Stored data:
☆ ☆ ☆ ☆ ☆

Lemma schema_renders_or_throws (schema : list Item) :
  (Forall renders schema ∧ reached schema = schema) ∨
  ∃ pre item post,
    schema = pre ++ item :: post ∧ Forall renders pre ∧ renders item = false ∧
    reached schema = pre ++ [item].
Proof.
  induction schema as [|d schema IH]; [by left |].
  cbn [reached]. destruct (renders d) eqn:Hd.
  - destruct IH as [[Hall Hr] | (pre & item & post & -> & Hpre & Hitem & Hr)].
    + left. split; [constructor; [by rewrite Hd | done] | by rewrite Hr].
    + right. exists (d :: pre), item, post.
      split; [done |]. split; [constructor; [by rewrite Hd | done] |].
      split; [done | by rewrite Hr].
  - right. by exists [], d, schema.
Qed.

(** ** Assembly: [renderFormulario] against the assembler *)

Lemma length_section_nodes secs : length (section_nodes secs) = 2 * length secs.
Proof.
  induction secs as [|s secs IH]; [done |].
  unfold section_nodes in *. simpl. rewrite IH. lia.
Qed.

Lemma section_nodes_snoc secs s :
  section_nodes (secs ++ [s])
  = section_nodes secs ++ [section_title s.1; section_content s.2].
Proof. unfold section_nodes. rewrite flat_map_app. simpl. by rewrite ?app_nil_r. Qed.

Lemma textContent_section_title label : textContent (section_title label) = label.
Proof.
  unfold section_title, el, opts_cls. decide_all. apply string_app_nil_r.
Qed.

Lemma sections_of_section_nodes secs : sections_of (section_nodes secs) = secs.
Proof.
  induction secs as [|[label units] secs IH]; [done |].
  change (section_nodes ((label, units) :: secs))
    with (section_title label :: section_content units :: section_nodes secs).
  cbn [sections_of]. rewrite IH, textContent_section_title. done.
Qed.

Lemma sections_on_page p secs : on_page p secs → sections p = secs.
Proof.
  intros (t & a & l & Hr). unfold sections. rewrite Hr. simpl.
  apply sections_of_section_nodes.
Qed.

Lemma section_content_el : el "div" (opts_cls "section-content") "" = section_content [].
Proof. unfold el, opts_cls, section_content. decide_all. Qed.

Lemma createSection_on_page label p secs :
  on_page p secs →
  ∃ p', createSection label p = (Return (2 * length secs + 1), p') ∧
        on_page p' (secs ++ [(label, [])]) ∧
        perguntas p' = perguntas p ∧ console p' = console p.
Proof.
  intros (t & a & l & Hr). destruct p as [r pg c]. simpl in Hr. subst r.
  unfold createSection. rewrite section_content_el.
  fold (section_title label).
  unfold bind, root_appendChild, ret. simpl.
  eexists. split.
  - f_equal. f_equal. rewrite length_app, length_section_nodes. simpl. lia.
  - split; [|done]. exists t, a, l. simpl. f_equal. f_equal.
    rewrite section_nodes_snoc, <- app_assoc. done.
Qed.

Lemma section_appendChild_last u p before label content :
  on_page p (before ++ [(label, content)]) →
  ∃ p', section_appendChild (2 * length before + 1) u p = (Return u, p') ∧
        on_page p' (before ++ [(label, content ++ [u])]) ∧
        perguntas p' = perguntas p ∧ console p' = console p.
Proof.
  intros (t & a & l & Hr). destruct p as [r pg c]. simpl in Hr. subst r.
  unfold section_appendChild. simpl. eexists. split; [reflexivity |].
  split; [|done]. exists t, a, l. simpl. f_equal. f_equal.
  rewrite !section_nodes_snoc.
  rewrite alter_app_r_alt by (rewrite length_section_nodes; lia).
  rewrite length_section_nodes. f_equal.
  match goal with |- alter _ ?i _ = _ => replace i with 1 by lia end.
  done.
Qed.

Lemma current_ref_snoc before s : current_ref (before ++ [s]) = Some (2 * length before + 1).
Proof.
  unfold current_ref. destruct (before ++ [s]) eqn:E.
  - by destruct before.
  - rewrite <- E, length_app. simpl. f_equal. lia.
Qed.

(** A descriptor that is not a group first makes sure a section is open. *)
Lemma ensure_section_on_page p secs :
  on_page p secs →
  ∃ p' s,
    match current_ref secs with
    | Some s => ret s
    | None => createSection "Geral"
    end p = (Return s, p') ∧
    on_page p' (open_default "Geral" secs) ∧
    current_ref (open_default "Geral" secs) = Some s ∧
    perguntas p' = perguntas p ∧ console p' = console p.
Proof.
  intros Hp. destruct secs as [|s0 secs].
  - destruct (createSection_on_page "Geral" p [] Hp) as (p' & Hc & Hp' & Hpg & Hcs).
    exists p', 1. simpl in *. done.
  - exists p, (2 * length (s0 :: secs) - 1). done.
Qed.

Lemma each_pergunta_group item p secs :
  is_group item = true → on_page p secs →
  ∃ p', each_pergunta item (current_ref secs) p
        = (Return (current_ref (assembler_step "Geral" secs item)), p') ∧
        on_page p' (assembler_step "Geral" secs item) ∧
        perguntas p' = perguntas p ∧
        console p' = console p ++ warnings_of item.
Proof.
  intros Hg Hp. unfold assembler_step, warnings_of. rewrite Hg.
  unfold each_pergunta. apply bool_decide_eq_true in Hg. rewrite decide_True by done.
  destruct (createSection_on_page (text item) p secs Hp) as (p' & Hc & Hp' & Hpg & Hcs).
  exists p'. unfold bind. rewrite Hc. unfold ret.
  rewrite current_ref_snoc, app_nil_r. done.
Qed.

Lemma each_pergunta_item item p secs :
  is_group item = false → on_page p secs →
  ∃ p1 s,
    on_page p1 (open_default "Geral" secs) ∧
    current_ref (open_default "Geral" secs) = Some s ∧
    perguntas p1 = perguntas p ∧ console p1 = console p ∧
    each_pergunta item (current_ref secs) p
    = match renderItem item s p1 with
      | (Return _, p') => (Return (Some s), p')
      | (Throw e, p') => (Throw e, p')
      end.
Proof.
  intros Hg Hp. apply bool_decide_eq_false in Hg.
  destruct (ensure_section_on_page p secs Hp) as (p1 & s & He & Hp1 & Hs & Hpg & Hcs).
  exists p1, s. do 4 (split; [done |]).
  unfold each_pergunta. rewrite decide_False by done.
  unfold bind at 1. rewrite He. unfold bind, ret.
  by destruct (renderItem item s p1) as [[?|?] ?].
Qed.

Lemma each_pergunta_ok item p secs :
  renders item → on_page p secs →
  ∃ p', each_pergunta item (current_ref secs) p
        = (Return (current_ref (assembler_step "Geral" secs item)), p') ∧
        on_page p' (assembler_step "Geral" secs item) ∧
        perguntas p' = perguntas p ∧
        console p' = console p ++ warnings_of item.
Proof.
  intros Hr Hp. destruct (is_group item) eqn:Hg; [by apply each_pergunta_group |].
  destruct (each_pergunta_item item p secs Hg Hp)
    as (p1 & s & Hp1 & Hs & Hpg & Hcs & ->).
  unfold assembler_step, warnings_of, units_of. rewrite Hg.
  fold (open_default "Geral" secs).
  destruct (open_default_snoc "Geral" secs) as (before & label & content & Hsn).
  rewrite Hsn in *. rewrite current_ref_snoc in Hs.
  set (idx := 2 * length before + 1) in *. injection Hs as <-.
  unfold renders in Hr.
  destruct (renderer_for (type item)) as [render|] eqn:Hrf.
  - destruct (render item) as [u|e] eqn:Hu; [|done].
    rewrite (renderItem_unit _ _ _ _ _ Hrf Hu).
    destruct (section_appendChild_last u p1 before label content Hp1)
      as (p' & Ha & Hp' & Hpg' & Hcs').
    fold idx in Ha. rewrite Ha. simpl. exists p'.
    rewrite append_to_last_snoc, current_ref_snoc, app_nil_r.
    repeat split; [done | congruence | congruence].
  - rewrite (renderItem_unknown _ _ _ Hrf). eexists.
    rewrite append_to_last_snoc, current_ref_snoc, app_nil_r.
    repeat split; simpl; [| done | by rewrite Hcs].
    destruct Hp1 as (t & a & l & Hroot). by exists t, a, l.
Qed.

Lemma each_pergunta_throw item p secs :
  renders item = false → on_page p secs →
  ∃ e p', each_pergunta item (current_ref secs) p = (Throw e, p') ∧
          on_page p' (open_default "Geral" secs) ∧
          (∀ render, renderer_for (type item) = Some render → render item = Throw e) ∧
          perguntas p' = perguntas p ∧ console p' = console p.
Proof.
  intros Hr Hp. unfold renders in Hr.
  destruct (renderer_for (type item)) as [render|] eqn:Hrf; [|done].
  destruct (render item) as [u|e] eqn:Hu; [done |].
  assert (is_group item = false) as Hg.
  { apply bool_decide_eq_false. intros Hty. rewrite Hty in Hrf. done. }
  destruct (each_pergunta_item item p secs Hg Hp)
    as (p1 & s & Hp1 & Hs & Hpg & Hcs & ->).
  rewrite (renderItem_throw _ _ _ _ _ Hrf Hu).
  exists e, p1. repeat split; try done. intros r Hr'. by simplify_eq.
Qed.

(** The loop over descriptors that all render follows the assembler. *)
Lemma forEach_ok items p secs :
  Forall renders items → on_page p secs →
  ∃ p', forEach items (current_ref secs) p
        = (Return (current_ref (foldl (assembler_step "Geral") secs items)), p') ∧
        on_page p' (foldl (assembler_step "Geral") secs items) ∧
        perguntas p' = perguntas p ∧
        console p' = console p ++ flat_map warnings_of items.
Proof.
  intros Hall. revert p secs.
  induction Hall as [|item items Hr Hall IH]; intros p secs Hp.
  - exists p. simpl. by rewrite app_nil_r.
  - destruct (each_pergunta_ok item p secs Hr Hp) as (p1 & He & Hp1 & Hpg & Hcs).
    destruct (IH p1 _ Hp1) as (p' & Hf & Hp' & Hpg' & Hcs').
    exists p'. simpl. unfold bind. rewrite He, Hf.
    repeat split; [done | congruence |].
    by rewrite Hcs', Hcs, <- app_assoc.
Qed.

(** The loop stops at the first descriptor that throws: the page is as the
    descriptors before it left it, with a section open. *)
Lemma forEach_throw pre item post p secs :
  Forall renders pre → renders item = false → on_page p secs →
  ∃ e p', forEach (pre ++ item :: post) (current_ref secs) p = (Throw e, p') ∧
          on_page p' (open_default "Geral" (foldl (assembler_step "Geral") secs pre)) ∧
          (∀ render, renderer_for (type item) = Some render → render item = Throw e) ∧
          console p' = console p ++ flat_map warnings_of pre.
Proof.
  intros Hall Hr. revert p secs.
  induction Hall as [|d pre Hd Hall IH]; intros p secs Hp.
  - destruct (each_pergunta_throw item p secs Hr Hp) as (e & p' & He & Hp' & Hth & _ & Hcs).
    exists e, p'. simpl. unfold bind. rewrite He.
    repeat split; [done | done |]. by rewrite app_nil_r.
  - destruct (each_pergunta_ok d p secs Hd Hp) as (p1 & He & Hp1 & Hpg & Hcs).
    destruct (IH p1 _ Hp1) as (e & p' & Hf & Hp' & Hth & Hcs').
    exists e, p'. simpl. unfold bind. rewrite He, Hf.
    repeat split; [done | done |].
    by rewrite Hcs', Hcs, <- app_assoc.
Qed.

Lemma on_page0 schema :
  on_page {| root := root page0; perguntas := schema; console := console page0 |} [].
Proof. by eexists _, _, _. Qed.

Lemma assemble_forEach schema :
  assemble schema
  = match forEach schema None
            {| root := root page0; perguntas := schema; console := console page0 |} with
    | (Return _, p') => (Return tt, p')
    | (Throw e, p') => (Throw e, p')
    end.
Proof.
  unfold assemble, renderFormulario, carregarPerguntas. simpl.
  unfold bind, lift, ret. simpl.
  by destruct (forEach schema None _) as [[?|?] ?].
Qed.

(** Refinement: on a schema whose descriptors all render, assembly returns
    and the page shows the sections of the specification's assembler. *)
Lemma assemble_ok schema :
  Forall renders schema →
  ∃ p, assemble schema = (Return tt, p) ∧
       sections p = assembler "Geral" schema ∧
       perguntas p = schema ∧
       console p = flat_map warnings_of schema.
Proof.
  intros Hall.
  destruct (forEach_ok schema _ [] Hall (on_page0 schema)) as (p & Hf & Hp & Hpg & Hcs).
  exists p. rewrite assemble_forEach. simpl current_ref in Hf. rewrite Hf.
  split; [done |]. split; [by apply sections_on_page |]. done.
Qed.

Lemma assemble_throw pre item post :
  Forall renders pre → renders item = false →
  ∃ e p, assemble (pre ++ item :: post) = (Throw e, p) ∧
         sections p = open_default "Geral" (assembler "Geral" pre) ∧
         (∀ render, renderer_for (type item) = Some render → render item = Throw e) ∧
         console p = flat_map warnings_of pre.
Proof.
  intros Hall Hr.
  destruct (forEach_throw pre item post _ [] Hall Hr (on_page0 (pre ++ item :: post)))
    as (e & p & Hf & Hp & Hth & Hcs).
  exists e, p. rewrite assemble_forEach. simpl current_ref in Hf. rewrite Hf.
  split; [done |]. split; [by apply sections_on_page | done].
Qed.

☆ ☆ ☆ ☆ ☆

What you should do
The answer should be a number alone: the count of lines in the records that hold the word "induction".

Answer for the task
5